Add Types to RegExp Matches in Typescript
I’ve been diving into advanced Typescript, hoping to grow less befuddled when encountering complex type definitions. I’ve converted several projects to Typescript, explored writing typed routers and database adapters, and then, a few days ago, thought of this challenge. I’m a bit of a RegExp nerd, so I wondered if I could make Typescript provide me with type-ahead for the results of a regular expression match. I suspected it was possible.
Named Groups
It makes sense to use “named groups” for this project. They are a less-used featured of regular expressions, so I’ll recap: they are, as you might expect, a way of naming matching groups. In a pattern, they are specified using a (?<
identifier. Here’s an example capturing a “protocol” group:
const proto = RegExp('^(?<protocol>http|https|ftp|mailto).*')
The rather funky (?<some-name>...)
identifies the named group along with the pattern (between the >
and the closing )
). When you get the result of your regular expression match, you receive a “match” record (or null if there’s no match). This match record has a groups
property, and the value of the groups property, if present, is an object mapping of the named groups to the matched values. It’s easier to see as an example:
proto.exec('http://example.co').groups.protocol // => "http"
This is nice, and more clear than digging item 4 (or was it 3?) out of an array. It makes your regular expressions easier to maintain (although a bit bulky). There are a few complexities I’m glossing over, but that’s the crux of it.
The Mission
With the built-in types, the groups
property contains a generic record:
groups?: {
[key: string]: string
}
I used a string-literal to input my regular expression, so it would be nice if Typescript would use what it knows to prevent typos in the matched names. Here how I imagine it would suggest property names:
And showing a typo:
Below, I’ll show you how I did this.
Patch in
Typescript allows you to supplement built-in types. I haven’t experienced this in other languages, and although it can feel like too much flexibility, it also has provided us the ability to create types for hundreds of existing libraries, without having to convert them to Typescript. This was one of the killer features of Typescript that led to its wide adoption, and we’re going to use it here.
My first thought was to modify the existing RegExp object, and make it generic and subtyped on the regular expression. But Typescript objected; we can’t just create a templated RegExp object (ie. RegExp<T>
). It would be too confusing. Learning this, I almost gave up, but I realized there are other routes.
Although I couldn’t make RegExp generic, I could create my own generic subclass, and patch the standard RegExp code to return my new type. That actually seems like a reasonable way to solve these problems in Typescript.
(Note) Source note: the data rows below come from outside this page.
(* ===== verification/Cluster.v ===== *)
(** * Cluster: the replicated state machine over all servers

    The daemons of a cluster as one transition system: the committed log, the FSM
    of every server with the number of entries it has applied, the snapshots that
    were persisted and every answer any server's [Apply] gave.  A server starts
    with the tables of [internal/app/units.go], applies the next entry at its own
    clock reading, persists [Snapshot] ([internal/consensus/fsm.go]), and is
    handed by raft a snapshot of any server to [Restore].  That entries are
    committed in one order and handed to each FSM in that order is what
    [hashicorp/raft] documents; everything an FSM does with them is the code of
    [FSM].

    The invariant is proved by induction on the steps; [cluster_node] shows that a
    server of the cluster satisfies the interface [RaftLib] that [Node] builds on,
    whatever raft reports to the caller. *)
From S2P Require Import Prelude Events GrantSpec Locks Leases Membership FSM Node.

(** One server: its FSM and how many entries of the log it reflects. *)
Record replica := MkReplica { rp_fsm : node_fsm; rp_applied : nat }.

(** An answer of [Apply]: the server, the index of the entry from 0, the value. *)
Record answer := MkAnswer { an_server : string; an_index : nat; an_resp : response }.

Record Cluster (D : Type) := MkCluster {
  cl_log : list (Log D);
  cl_nodes : gmap string replica;
  cl_snaps : list (nat * D);
  cl_answers : list answer;
}.
Arguments MkCluster {D}.
Arguments cl_log {D}.
Arguments cl_nodes {D}.
Arguments cl_snaps {D}.
Arguments cl_answers {D}.

Section cluster.
Context `{Unicode} {D : Type} `{CC : Codec D Command} `{CS : Codec D snapshotPayload}.

Definition no_servers : Cluster D := MkCluster [] ∅ [] [].

(** [InitMembership], [InitBus], [InitLocks] and [InitLeases] with a bus: what a
    starting daemon hands to [consensus.New]. *)
Definition fresh (now : Time) (id addr : string) : node_fsm :=
  MkFSM (MkEngine id id (members (Membership.New now id addr)) ∅ true)
    (Some (Locks.MkTable ∅ 0 true)) (Some (Leases.MkTable ∅ 0 true)).

Definition set_node (c : Cluster D) (id : string) (r : replica) : Cluster D :=
  MkCluster (cl_log c) (<[id := r]> (cl_nodes c)) (cl_snaps c) (cl_answers c).
Definition append (c : Cluster D) (e : Log D) : Cluster D :=
  MkCluster (cl_log c ++ [e]) (cl_nodes c) (cl_snaps c) (cl_answers c).
Definition persist (c : Cluster D) (i : nat) (d : D) : Cluster D :=
  MkCluster (cl_log c) (cl_nodes c) ((i, d) :: cl_snaps c) (cl_answers c).

(** Server [id] in state [r] applies entry [e]. *)
Definition apply_at (c : Cluster D) (now : Time) (id : string) (r : replica) (e : Log D) : Cluster D :=
  let a := Apply now (rp_fsm r) e in
  MkCluster (cl_log c) (<[id := MkReplica a.1.1 (S (rp_applied r))]> (cl_nodes c)) (cl_snaps c)
    (MkAnswer id (rp_applied r) a.1.2 :: cl_answers c).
I called the new type RegexWithNamedGroup
, and here is an overloaded new
operation that returns it.
interface RegExpConstructor {
new<T extends string> (pattern: T, flags?: string): RegexWithNamedGroup<T>;
}
(For all this to work in a fully fleshed out solution, I’d also have to patch a few other regular expression methods involved, like String.prototype.match
, String.prototype.matchAll
.)
What I’ve found is generic types will often have to pass the types to other types to get them where they are needed. We need to do that here. The build-in types of a RegExp’s exec
function returns a RegExpExecArray
(or RegExpMatchArray
– same thing). These are arrays of the index matches supplemented with a groups
wildcard object of strings for the named matches. Here’s the supplement:
interface RegExpExecArray {
groups?: {
[key: string]: string
}
}
We want to make this more specific. So, instead of returning the RegExpExecArray
, we return our own RegExp type that has its own exec
function that returns its own type.
// template-ized RegExp type
interface RegexWithNamedGroup<S extends string> extends RegExp {
exec (s: string): RegExpMatchedGroups<S> // my override of RegExpExecArray
}
// template-ized results type
interface RegExpMatchedGroups<S> extends RegExpExecArray {
groups?: ExtractGroupNames<S>
}
The groups have a specific type, based on the original RegExp string passed to the constructor. How this works is shown below.
The Magic
You may be thinking I haven’t done anything. Well, just give me a sec. We need to parse through the regular expression string. The type ExtractGroupNames
builds a record of the specific names found in the regular expression:
type ExtractGroupNames<S extends string> =
S extends `${string}(?<${infer Name}>${infer Rest}`
? (Record<Name, string> & ExtractGroupNames<Rest>)
: Record<never, any>
This looks weird at first, but not actually that hard to follow, and can be read iteratively.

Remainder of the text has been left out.